Dark- (A, H, C, J) and brightfield (B, I, D, K, E, F, G, L, M) optical photomicrographs of colorectal (A–D, G; H–K) or DRG (E, F, L, M) sections, after hybridization with antisense (A–E; H–L) and sense (F, G, M) riboprobes against VGLUT₂ (A–G) or VGLUT₁ (H–M) mRNAs. A–D: In transverse sections of the colorectum, VGLUT₂ binding is observed only at the level of the myenteric plexus, present in a discrete number of neurons, as seen in a magnified view of the box in A (double arrowheads in B). Myenteric plexus (arrows in A, C) as well as individual neurons (arrowheads in B) lacking VGLUT₂ are also apparent. Tangential sections of the myenteric plexus confirm the presence of VGLUT₂ in some neurons throughout the plexus (double arrowheads in C, D). Many of the neurons present in each myenteric ganglia lack VGLUT₂ (arrowheads in D). E–G: The VGLUT₂ antisense riboprobe is effective in showing DRG neuronal expression (double arrowheads in E). In contrast, incubation of the sections with sense riboprobe revealed no VGLUT₂ binding in DRG (F) or myenteric plexus (G) sections.

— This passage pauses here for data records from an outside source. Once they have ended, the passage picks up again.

(** A failover moves the routes and nothing else of them: afterwards every slot of the old
    master is routed to the new one, and listed for it in order; the old master is the new
    one's replica.  But the old master's own list is not emptied: it keeps every second of its
    slots, because the loop that removes them walks over the very list it shortens. *)
Theorem failover_keeps_slots (f : FSM) (t : FailoverTask) (ms : MasterSlave) :
  fsm_ok f → MasterSlaves f !! OldMasterId t = Some ms → NewMasterId t ≠ OldMasterId t →
  let old := OldMasterId t in let new := NewMasterId t in
  ∃ f', Apply (Some (mkEntry EventFinishFailover None None (Some t) None)) f = (Ret tt, f') ∧
    (∀ x, Slot2Node f' !! x = if decide (Slot2Node f !! x = Some old) then Some new else Slot2Node f !! x) ∧
    (∀ x, x ∈ contents f' new ↔ Slot2Node f' !! x = Some new) ∧ StronglySorted Z.lt (contents f' new) ∧
    (GetMaster f' old = new ∧ GetMaster f' new = "" ∧ MasterSlaves f' !! old = None) ∧
    contents f' old = leftover [] (contents f old).
Proof.
  intros Hok Hms Hne old new. destruct Hok as [Hh Ha Hr _]. 
  assert (Apply (Some (mkEntry EventFinishFailover None None (Some t) None)) f = finish_failover t f) as -> by reflexivity.
  unfold finish_failover, failover. fold old new. unfold mbind at 1, gom_bind at 1. fold old in Hms. rewrite Hms. cbv zeta.
  set (f1 := set_MasterSlaves _ _). assert (heap_ok f1) as Hh1 by (destruct Hh; by split).
  erewrite bind_Ret by reflexivity. unfold id. cbv zeta.
  destruct (addSlots_run new (node_slice f1 old) f1) as (f2 & E2 & M2 & A2 & C2 & R2); [done|apply Ha| |].
  { split; [apply Hh1|]. destruct (ptr (node_slice f1 old)) as [p|] eqn:Ep; [right|by left]. intros E.
    by eapply (heap_apart f1 Hh1 old new p). }
  rewrite (bind_Ret _ _ _ _ _ E2). change (read f1 (node_slice f1 old)) with (contents f old) in *.
  fold (assign (contents f old) new (Slot2Node f1)) in R2. change (Slot2Node f1) with (Slot2Node f) in R2.
  assert (contents f2 old = contents f old) as Co by (by rewrite (contents_others new f1 f2)).
  assert (node_slice f2 old = node_slice f1 old) as No by (by apply (mv_others _ _ _ M2)).
  destruct (removeSlots_alias old f2) as (f3 & E3 & M3 & C3 & R3); [apply M2| | |].
  { unfold ascending. rewrite Co. apply Ha. }
  { intros y. rewrite Co, R2, lookup_assign. intros Hy. rewrite decide_True by done. intros [= Eq]. by apply Hne. }
  rewrite <-No. rewrite (bind_Ret _ _ _ _ _ E3). eexists. split; [reflexivity|].
  assert (∀ x, Slot2Node f3 !! x = if decide (Slot2Node f !! x = Some old) then Some new else Slot2Node f !! x) as Hx.
  { intros x. rewrite R3, R2, lookup_assign. specialize (Hr x old). repeat case_decide; naive_solver. }
  assert (contents f3 new = contents f2 new) as Cn by (apply (contents_others old); [apply M2|done|done]).
  pose proof (mv_rest _ _ _ M2) as Q2. pose proof (mv_rest _ _ _ M3) as Q3. injection Q2 as _ Q2 Q2' _. injection Q3 as _ Q3 Q3' _.
  assert (∀ n m, contents (set_Failovers f3 m) n = contents f3 n) as Cf by done.
  split_and!; [exact Hx| | | | | |].
  - intros x. rewrite Cf. change (Slot2Node _ !! x) with (Slot2Node f3 !! x).
    rewrite Cn, C2, Hx. change (contents f1 new) with (contents f new). rewrite <-!Hr. case_decide; naive_solver.
  - by rewrite Cf, Cn.
  - unfold GetMaster. simpl. rewrite Q3', Q2'. simpl. by rewrite lookup_delete_ne, lookup_insert_eq.
  - unfold GetMaster. simpl. rewrite Q3', Q2'. simpl. by rewrite lookup_delete_eq.
  - simpl. rewrite Q3, Q2. simpl. by rewrite lookup_insert_ne, lookup_delete_eq.
  - by rewrite Cf, C3, Co.
Qed.
End failover.
(* ===== verification/Rebalance.v ===== *)
(** * cluster/core/node_manager.go: the plan of a rebalance

    The leader compares the slots of every master with the average and plans migrations
    from the nodes that host too many to the nodes that host too few.  The plan reads the
    route table only; the order of the iteration over the masters and the random task
    names are arguments.

    [math.Ceil(float64(SlotCount) / float64(n))] is the rounded-up quotient: a double has
    enough digits for it when [n] is a number of nodes.  Without masters there is no plan,
    whatever the quotient is. *)

From Stdlib Require Import ZArith Lia String.
From stdpp Require Import base gmap strings numbers sorting list.
From S2P Require Import Prelude GoStd RaftFSM.
Import Raft.

Local Open Scope string_scope.
Local Open Scope list_scope.
Local Open Scope Z_scope.
Local Open Scope go_scope.

Module Rebalance.

Definition ClusterSlots : Z := 1024.

Definition avgSlot (masters : nat) : Z := (ClusterSlots + Z.of_nat masters - 1) / Z.of_nat masters.

Abbreviation Task := (MigratingTask (list Z)).

Section plan.
(** The slots of every node, the average, and the names [utils.RandString(20)] gives. *)
Context (slots : string → list Z) (avg : Z) (names : nat → string).

Definition exporting (nodes : list string) : list string :=
  filter (λ n, avg + 1 < Z.of_nat (length (slots n))) nodes.

Definition importing (nodes : list string) : list string :=
  filter (λ n, Z.of_nat (length (slots n)) < avg - 1) nodes.

(** [s[0:n]] panics when [n] is out of range. *)
Definition take_slots (l : list Z) (n : Z) : outcome (list Z) :=
  if (0 <=? n) && (n <=? Z.of_nat (length l)) then Ret (take (Z.to_nat n) l) else Panic "slice bounds out of range".

(** The loop over the two indices, as the two lists behind them; [tasks] tasks are made. *)
Fixpoint plan_loop (fuel tasks : nat) (exports imports : list string) (exportSlots : list Z) : outcome (list Task) :=
  match fuel with
  | O => Block
  | S fuel' =>
      match exports, imports with
      | exportNode :: exports', importNode :: imports' =>
          exportSlots ← (if (length exportSlots =? 0)%nat
                         then take_slots (slots exportNode) (Z.of_nat (length (slots exportNode)) - avg)
                         else Ret exportSlots);
          let requirements := avg - Z.of_nat (length (slots importNode)) in
          let task l := mkTask (names tasks) exportNode importNode l in
          if requirements <=? Z.of_nat (length exportSlots) then
            l ← take_slots exportSlots requirements;
            rest ← plan_loop fuel' (S tasks) exports imports' (drop (Z.to_nat requirements) exportSlots);
            Ret (task l :: rest)
          else
            rest ← plan_loop fuel' (S tasks) exports' imports [];
            Ret (task exportSlots :: rest)
      | _, _ => Ret []
      end
  end.

(** Every turn moves one of the two indices. *)
Definition plan (nodes : list string) : outcome (list Task) :=
  plan_loop (S (length (exporting nodes) + length (importing nodes))) 0 (exporting nodes) (importing nodes) [].
End plan.

(** [order] is the order in which Go walks over [MasterSlaves]. *)
Definition makeRebalancePlan (names : nat → string) (order : list (string * MasterSlave)) (f : FSM) : outcome (list Task) :=
  plan (contents f) (avgSlot (size (MasterSlaves f))) names ((λ p, MasterId p.2) <$> order).

(** ** Facts *)

Section facts.
Context (slots : string → list Z) (avg : Z) (names : nat → string).

Definition surplus (n : string) : Z := Z.of_nat (length (slots n)) - avg.
Definition need (n : string) : Z := avg - Z.of_nat (length (slots n)).

Definition task_sound (es ims : list string) (t : Task) : Prop :=
  SrcNode t ∈ es ∧ TargetNode t ∈ ims ∧ Slots t ⊆ slots (SrcNode t) ∧ Slots t ≠ [] ∧
  Z.of_nat (length (Slots t)) ≤ need (TargetNode t).

Lemma take_slots_ok l n : 0 ≤ n ≤ Z.of_nat (length l) → take_slots l n = Ret (take (Z.to_nat n) l).
Proof. intros Hn. unfold take_slots. by rewrite !(proj2 (Z.leb_le _ _)) by lia. Qed.

Lemma plan_loop_sound fuel tasks es ims cur :
  (length es + length ims < fuel)%nat →
  Forall (λ n, 1 < surplus n) es → Forall (λ n, 1 < need n) ims → 0 ≤ avg →
  (∀ e es', es = e :: es' → cur ⊆ slots e) →
  ∃ ts, plan_loop slots avg names fuel tasks es ims cur = Ret ts ∧ Forall (task_sound es ims) ts ∧
    (length ts ≤ length es + length ims)%nat.
Proof.
  revert tasks es ims cur. induction fuel as [|fuel IH]; intros tasks es ims cur Hf He Hi Ha Hcur; [lia|].
  destruct es as [|e es]; [exists []; by split_and!; [| |simpl; lia]|].
  destruct ims as [|i ims]; [exists []; by split_and!; [| |simpl; lia]|]. cbn [plan_loop].
  pose proof He as He'. pose proof Hi as Hi'. inversion He as [|? ? He1 He2]; subst. inversion Hi as [|? ? Hi1 Hi2]; subst.
  set (cur' := if (length cur =? 0)%nat then take (Z.to_nat (surplus e)) (slots e) else cur).
  assert ((if (length cur =? 0)%nat then take_slots (slots e) (Z.of_nat (length (slots e)) - avg) else Ret cur) = Ret cur') as ->.
  { unfold cur'. destruct (_ =? _)%nat; [|done]. fold (surplus e). apply take_slots_ok. unfold surplus in *. lia. }
  assert (cur' ⊆ slots e) as Hsub.
  { unfold cur'. destruct (_ =? _)%nat; [|by eapply Hcur]. intros x Hx. by eapply elem_of_take in Hx as (? & ? & _); eapply list_elem_of_lookup_2. }
  assert (cur' ≠ []) as Hne.
  { unfold cur'. destruct (Nat.eqb_spec (length cur) 0) as [Hz|Hz]; [|by intros ->].
    intros E. apply (f_equal length) in E. rewrite length_take in E. unfold surplus in *. simpl in E. lia. }
  cbn [mbind outcome_bind]. cbv zeta. fold (need i). destruct (Z.leb_spec (need i) (Z.of_nat (length cur'))) as [Hle|Hgt].
  - rewrite take_slots_ok by lia. cbn [mbind outcome_bind].
    destruct (IH (S tasks) (e :: es) ims (drop (Z.to_nat (need i)) cur')) as (ts & -> & Hts & Hl); [simpl in *; lia|done|done|done| |].
    { intros e0 es0 [= <- _] x Hx. apply Hsub. rewrite <-(take_drop (Z.to_nat (need i)) cur'). set_solver. }
    exists (mkTask (names tasks) e i (take (Z.to_nat (need i)) cur') :: ts). split; [done|]. split; [|simpl in *; lia].
    constructor.
    + split_and!; simpl; [set_solver|set_solver| | |].
      * intros x Hx. apply Hsub. rewrite <-(take_drop (Z.to_nat (need i)) cur'). set_solver.
      * intros E. apply (f_equal length) in E. rewrite length_take in E. simpl in E. lia.
      * rewrite length_take. lia.
    + eapply Forall_impl; [exact Hts|]. intros t (H1 & H2 & H3). split_and!; [done|set_solver|apply H3..].
  - destruct (IH (S tasks) es (i :: ims) []) as (ts & -> & Hts & Hl); [simpl in *; lia|done|done|done| |].
    { intros e0 es0 _ x Hx. set_solver. }
    exists (mkTask (names tasks) e i cur' :: ts). split; [done|]. split; [|simpl in *; lia]. constructor.
    + split_and!; simpl; [set_solver|set_solver|done|done|lia].
    + eapply Forall_impl; [exact Hts|]. intros t (H1 & H2 & H3). split_and!; [set_solver|done|apply H3..].
Qed.

(** A first export that one importer uses up is planned a second time. *)
Lemma plan_loop_twice fuel tasks e es i j ims : (2 ≤ fuel)%nat → 1 < surplus e → 0 ≤ avg → 1 < need j →
  need i = surplus e → ∀ ts, plan_loop slots avg names fuel tasks (e :: es) (i :: j :: ims) [] = Ret ts →
  ∃ t1 t2 rest x, ts = t1 :: t2 :: rest ∧ TargetNode t1 = i ∧ TargetNode t2 = j ∧ x ∈ Slots t1 ∧ x ∈ Slots t2.
Proof.
  intros Hf Hs Ha Hj Hi ts. destruct fuel as [|[|fuel]]; [lia|lia|]. cbn [plan_loop].
  set (cur := take (Z.to_nat (surplus e)) (slots e)).
  assert (take_slots (slots e) (Z.of_nat (length (slots e)) - avg) = Ret cur) as Ecur.
  { fold (surplus e). apply take_slots_ok. unfold surplus in *. lia. }
  assert (Z.of_nat (length cur) = surplus e) as Hlen by (unfold cur, surplus in *; rewrite length_take; lia).
  assert (∃ x cur', cur = x :: cur') as (x & cur' & Ex).
  { destruct cur as [|x cur'] eqn:E; [|by exists x, cur']. simpl in Hlen. lia. }
  cbn [length Nat.eqb]. rewrite Ecur. cbn [mbind outcome_bind]. cbv zeta. fold (need i) (need j).
  rewrite (proj2 (Z.leb_le (need i) _)) by lia. rewrite take_slots_ok by lia. cbn [mbind outcome_bind].
  rewrite drop_ge by lia. cbn [length Nat.eqb]. cbn [mbind outcome_bind].
  rewrite (take_ge cur) by lia.
  destruct (Z.leb_spec (need j) (Z.of_nat (length cur))) as [Hle|Hgt].
  - rewrite take_slots_ok by lia. cbn [mbind outcome_bind]. intros E.
    destruct (plan_loop _ _ _ _ _ _ _ _) as [rest| |]; [|done..]. injection E as <-.
    exists (mkTask (names tasks) e i cur), (mkTask (names (S tasks)) e j (take (Z.to_nat (need j)) cur)), rest, x. split_and!; [done..| |].
    + simpl. rewrite Ex. set_solver.
    + simpl. rewrite Ex. destruct (Z.to_nat (need j)) eqn:En; [lia|]. simpl. set_solver.
  - intros E. destruct (plan_loop _ _ _ _ _ _ _ _) as [rest| |]; [|done..]. injection E as <-.
    exists (mkTask (names tasks) e i cur), (mkTask (names (S tasks)) e j cur), rest, x. split_and!; [done..| |]; simpl; rewrite Ex; set_solver.
Qed.

(** The plan takes a node's surplus twice: when the first node with too many slots has
    exactly what the first node with too few needs, and a second node needs slots too, the
    plan has two migrations of the same slot, to two different nodes. *)
Theorem rebalance_repeats_slots (nodes : list string) (e i j : string) (es ims : list string) :
  0 ≤ avg → exporting slots avg nodes = e :: es → importing slots avg nodes = i :: j :: ims → need i = surplus e →
  ∃ t1 t2 rest x, plan slots avg names nodes = Ret (t1 :: t2 :: rest) ∧
    TargetNode t1 = i ∧ TargetNode t2 = j ∧ x ∈ Slots t1 ∧ x ∈ Slots t2.
Proof.
  intros Ha He Hi Heq. unfold plan. rewrite He, Hi.
  assert (Forall (λ n, 1 < surplus n) (e :: es)) as Fe.
  { rewrite <-He. apply Forall_forall. intros n Hn. apply list_elem_of_filter in Hn as [Hn _]. unfold surplus. lia. }
  assert (Forall (λ n, 1 < need n) (i :: j :: ims)) as Fi.
  { rewrite <-Hi. apply Forall_forall. intros n Hn. apply list_elem_of_filter in Hn as [Hn _]. unfold need. lia. }
  destruct (plan_loop_sound (S (length (e :: es) + length (i :: j :: ims))) 0 (e :: es) (i :: j :: ims) []) as (ts & E & _ & _);
    [lia|done|done|done|set_solver|].
  destruct (plan_loop_twice (S (length (e :: es) + length (i :: j :: ims))) 0 e es i j ims) with (ts := ts) as (t1 & t2 & rest & x & -> & H1);
    [simpl; lia|by inversion Fe|done|by inversion Fi as [|? ? _ Fi']; inversion Fi'|done|done|].
  exists t1, t2, rest, x. by split.
Qed.
End facts.

Lemma filter_exclusive {A} (P Q : A → Prop) `{∀ x, Decision (P x)} `{∀ x, Decision (Q x)} (l : list A) :
  (∀ x, P x → Q x → False) → (length (filter P l) + length (filter Q l) ≤ length l)%nat.
Proof.
  intros Hx. induction l as [|x l IH]; [done|]. rewrite !filter_cons. specialize (Hx x).
  repeat case_decide; simpl; [by exfalso; apply Hx|lia..].
Qed.

(** [C21] For every route table whose two maps agree and whose lists are ascending ([fsm_ok], as after
    every valid log; a restored or failed-over table may list slots its node does not host), and
    whatever the order of the walk, a plan is made (no index runs out
    of range, and the loop ends after at most one migration per node), and every migration
    moves slots that its source hosts, at least one, to another node, and never more than that
    node is short of the average. *)
Theorem rebalance_plan_sound (names : nat → string) (order : list (string * MasterSlave)) (f : FSM) :
  fsm_ok f →
  let avg := avgSlot (size (MasterSlaves f)) in
  ∃ ts, makeRebalancePlan names order f = Ret ts ∧ (length ts ≤ length order)%nat ∧
    Forall (λ t, SrcNode t ≠ TargetNode t ∧ Slots t ≠ [] ∧
      (∀ x, x ∈ Slots t → PickNode f x = SrcNode t) ∧
      Z.of_nat (length (contents f (TargetNode t)) + length (Slots t)) ≤ avg) ts.
Proof.
  intros Hok avg. unfold makeRebalancePlan. fold avg. set (nodes := (λ p, MasterId p.2) <$> order). unfold plan.
  assert (0 ≤ avg) as Ha.
  { unfold avg, avgSlot. destruct (size (MasterSlaves f)) as [|n]; [by compute|]. apply Z.div_pos; unfold ClusterSlots; lia. }
  set (es := exporting _ _ nodes). set (ims := importing _ _ nodes).
  destruct (plan_loop_sound (contents f) avg names (S (length es + length ims)) 0 es ims []) as (ts & -> & Hts & Hl); [lia| | |done|set_solver|].
  { apply Forall_forall. intros n Hn. apply list_elem_of_filter in Hn as [Hn _]. unfold surplus. lia. }
  { apply Forall_forall. intros n Hn. apply list_elem_of_filter in Hn as [Hn _]. unfold need. lia. }
  exists ts. split; [done|]. split.
  { assert (length es + length ims ≤ length nodes)%nat by (apply filter_exclusive; intros n; lia).
    unfold nodes in *. rewrite length_fmap in *. lia. }
  eapply Forall_impl; [exact Hts|]. intros t (H1 & H2 & H3 & H4 & H5). unfold es in H1. unfold ims in H2.
  apply list_elem_of_filter in H1 as [H1 _]. apply list_elem_of_filter in H2 as [H2 _]. split_and!.
  - intros E. rewrite E in H1. lia.
  - done.
  - intros x Hx. apply H3, (ok_routes f Hok) in Hx. unfold PickNode. by rewrite Hx.
  - unfold need in H5. lia.
Qed.

#[local] Existing Instance doubling_runtime.

(** Two nodes share all slots, two more have joined. *)
Definition four_nodes (n : string) : list Z :=
  if String.eqb n "a" then seqZ 0 512 else if String.eqb n "b" then seqZ 512 512 else [].

Lemma rebalance_repeats_slots_witness :
  ∃ t1 t2 rest x, plan four_nodes (avgSlot 4) (λ _, "task") ["a"; "b"; "c"; "d"] = Ret (t1 :: t2 :: rest) ∧
    TargetNode t1 = "c" ∧ TargetNode t2 = "d" ∧ x ∈ Slots t1 ∧ x ∈ Slots t2.
Proof.
  apply (rebalance_repeats_slots four_nodes (avgSlot 4) (λ _, "task") ["a"; "b"; "c"; "d"] "a" "c" "d" ["b"] []);
    [done|vm_compute; reflexivity..].
Defined.

Lemma rebalance_plan_sound_witness :
  ∃ f ts, apply_log [seed "a" 1024; join "b" ""] new_FSM = (Ret tt, f) ∧
    makeRebalancePlan (λ _, "task") [("a", mkMasterSlave "a" []); ("b", mkMasterSlave "b" [])] f = Ret ts ∧ (length ts ≤ 2)%nat.
Proof.
  destruct (apply_log_ok [seed "a" 1024; join "b" ""]) as (f & E & Hok & _).
  { split; [split_and!; [reflexivity|reflexivity|cbn; lia|cbn; lia]|]. by split. }
  exists f. refine (match rebalance_plan_sound (λ _, "task") [("a", mkMasterSlave "a" []); ("b", mkMasterSlave "b" [])] f Hok with
          | ex_intro _ ts P => ex_intro _ ts (conj E (conj (proj1 P) (proj1 (proj2 P)))) end).
Defined.
End Rebalance.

H–M: VGLUT₁ (H–K) mRNA was virtually absent from all layers of the colorectum. Neurons lacking VGLUT₁ were repeatedly seen in the myenteric plexus (arrowheads in I, K). Despite the lack of hybridization in the colon, the VGLUT₁ antisense riboprobe was efficient in labeling a number of NPs in DRGs (double arrowheads in L). VGLUT₁ binding was absent in sections incubated with the sense riboprobe (M). Scale bars = 100 μm in J (applies to A, H, C); 50 μm in K (applies to B, I, D), in G, M (applies to E, L, F).

Figure 9

Confocal immunofluorescence photomicrographs of parasagittal (A–C; G, H) and transverse (D–F) sections of the colorectum after coincubation with VGLUT₂ (A, D, G) and CGRP (B, E, H) antisera (merged figures are shown in C, F, I). A–C: Virtually complete colocalization between VGLUT₂ and CGRP is observed in the mucosal layers of the colorectum (double arrows). Additional CGRP-only fibers are also present (arrow in B). D–F: In the myenteric plexus, a dense VGLUT₂ and CGRP-IR neuropil is detected. G–I: However, more detailed examination of the populations of VGLUT₂-IR (arrowheads in G) and CGRP-IR (arrows in H) fibers shows that they are virtually never overlapping. Scale bars = 20 μm in I (applies to A–C, G, H); in F (applies to D, E). [Color figure can be viewed in the online issue, which is available at wileyonlinelibrary.com.]